He said the nationals .... CNN, USA, etc. Like others said, though, you have to take it with a grain of salt. He could have misunderstood something he heard in the meeting, or it may not have been relayed correctly to whoever told him...


----------



## jaywdetroit (Sep 21, 2006)

September 5th - Man that seems like a long time. I hope they get those DLBs installed on the HR20 before that.


----------



## DonCorleone (Jan 29, 2006)

jaywdetroit said:


> September 5th - Man that seems like a long time. I hope they get those DLBs installed on the HR20 before that.


Unfortunately, I bet it's pretty accurate. When D* said later in 2007 at the latest, I actually took that to mean that's when it will actually happen. I forget if someone answered it earlier, but if bandwidth is an issue, I still don't understand why they're launching new SD channels 1st.


----------



## LameLefty (Sep 29, 2006)

jaywdetroit said:


> Did he define what "all the HD channels" included? The bird is going up in May. Does it take that long to bring a channel online after the SAT is up?


There are two new sats going up this year, DirecTV 10 and 11. However, D*11 is currently scheduled to go up on a Zenit using SeaLaunch, which had a wee accident last month that you may have heard about. Until the cause of the failure is ID'd and the Odyssey launch platform refurbished, SeaLaunch isn't putting anything up. That could take months or even perhaps a year. If D* can make alternate arrangements, the second sat may yet make it before the year is out. D*10 is set for launch on a Russian Proton rocket sometime around the end of the Q1 '07, but that could easily slip back a few weeks.


----------



## beavis (Jun 9, 2005)

D10 is scheduled for a June launch, so Sep. 5th is a reasonable date, provided the launch goes smoothly.


----------



## bonscott87 (Jan 21, 2003)

I would always take what an installer says with a grain of salt but Sept 5th is very much in the timeframe after the first sat launch.
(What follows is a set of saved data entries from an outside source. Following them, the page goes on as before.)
Lemma remove_spans_spec s own M U id l n :
  st_ok s own M U → id ∈ U →
  Forall (λ ls, Span.span_ok (LocSpan.span ls) ∧ ∀ b, b ∈ Span.blocks (LocSpan.span ls) → own b = Some id) l →
  spec (Storage.remove_spans l n) s (λ _ s', trims s s' own M U ∧
      ∀ b, (∃ ls, ls ∈ l ∧ b ∈ Span.blocks (LocSpan.span ls)) ∨ dp_blks (Storage.depot s) !! b = None →
        dp_blks (Storage.depot s') !! b = None)
    (λ e s', trims s s' own M U ∧ ¬ dp_steady (Storage.depot s)) (λ s', trims s s' own M U ∧ ¬ dp_steady (Storage.depot s)).
Proof.
  revert s n. induction l as [|ls l IH]; intros s n Hs HU Hl; cbn [Storage.remove_spans].
  { apply spec_ret. split; [by apply trims_refl|]. intros b [(ls & Hin & _)|Hb]; [|done]. by apply not_elem_of_nil in Hin. }
  apply Forall_cons in Hl as [[Hok Hown] Hl].
  assert (Hblks : ∀ d, dp_blks_within (Span.blocks (LocSpan.span ls)) (Storage.depot s) d →
    trims s (Storage.mkSt d (Storage.rng s) (Storage.sto s)) own M U).
  { intros d (B & HB & Hw). split.
    - eapply store_ok_blks; [exact Hs|done|]. intros b i Hb Hi. apply Hw. intros Hin%Hown. congruence.
    - destruct HB as (HB & HA & HL & HS). do 4 (split; [done|]). split; [|done]. intros b Hb. cbn [Storage.depot].
      rewrite HB. apply Hw. intros Hin%Hown. congruence. }
  apply spec_bind, on_depot_spec. eapply spec_mono; [by apply del_blocks_law| | |].
  2: intros e d [Hd Hst]; by split; [apply Hblks|].
  2: intros d [Hd Hst]; by split; [apply Hblks|].
  intros [] d [Hd Hgone]. pose proof (Hblks d Hd) as (Hs1 & HK1 & _).
  apply spec_bind, spec_ask, spec_bind, spec_modify. cbn [Storage.sto Storage.depot Storage.rng].
  destruct (drop_frames_fits (Z.to_nat (Span.cnt (LocSpan.span ls))) n (Span.begin (LocSpan.span ls))
    (n + Span.cnt (LocSpan.span ls)) _ (so_frames_fit _ _ _ _ _ Hs)) as [Hfit Hsub].
  match goal with |- spec _ ?s1 _ _ _ => assert (Htr : trims s s1 own M U) end.
  { pose proof (Hblks d Hd) as (_ & _ & HA1 & _ & _ & HB1 & _). split; [|by do 5 (split; [done|])].
    apply (store_ok_frames (Storage.sto s)); [exact Hs1|done|]. intros k p Hk. left. by apply Hsub. }
  eapply spec_mono; [apply IH; [apply Htr|done|done]| | |].
  - intros [] s' (Htr2 & Hg2). split.
    + by eapply trims_trans.
    + intros b Hb. apply Hg2. cbn [Storage.depot]. destruct Hb as [(ls' & [->|Hin]%elem_of_cons & Hb)|Hb].
      * right. by apply Hgone.
      * left. by exists ls'.
      * right. destruct (decide (b ∈ Span.blocks (LocSpan.span ls))); [by apply Hgone|].
        destruct Hd as (B & (-> & _) & Hw). by rewrite Hw.
  - intros e s' (Htr2 & Hst). split; [by eapply trims_trans|by intros Hst1; apply Hst, HK1].
  - intros s' (Htr2 & Hst). split; [by eapply trims_trans|by intros Hst1; apply Hst, HK1].
Qed.
(** A call that fails leaves the entity in a state of its own. *)
Definition spoils s s' own M U id : Prop :=
  st_ok s' own M ({[id]} ∪ U) ∧ keeps s s' ∧ ¬ dp_steady (Storage.depot s).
My personal feeling is that they will try to get as much up as they can during the Sunday Ticket push if they can, by fall at the latest.


----------



## Knepster (May 31, 2006)

I had pretty much been figuring on Sept anyway. That's even the date I told my dad to expect them since he is switching over from cable. I had held out a little hope for sooner, but had Sept in my mind.


----------



## MAVERICK007 (Aug 30, 2006)

Wednesday after Labor Day sounds possible. DTV will need to push its HD content and marketing hard to make $$$ targets for Q3 and Q4. Plus, that date is in line with the NFL season kick-off!


----------



## harsh (Jun 15, 2003)

Elistan98 said:


> From whats been said here it looks like the sat handoff could take from 6 weeks to 3 months.


Past history (going way back) tells us that it takes anywhere from two to six months.

The last two DirecTV named satellites (8 & 9S) are difficult to gauge because they didn't go directly into service.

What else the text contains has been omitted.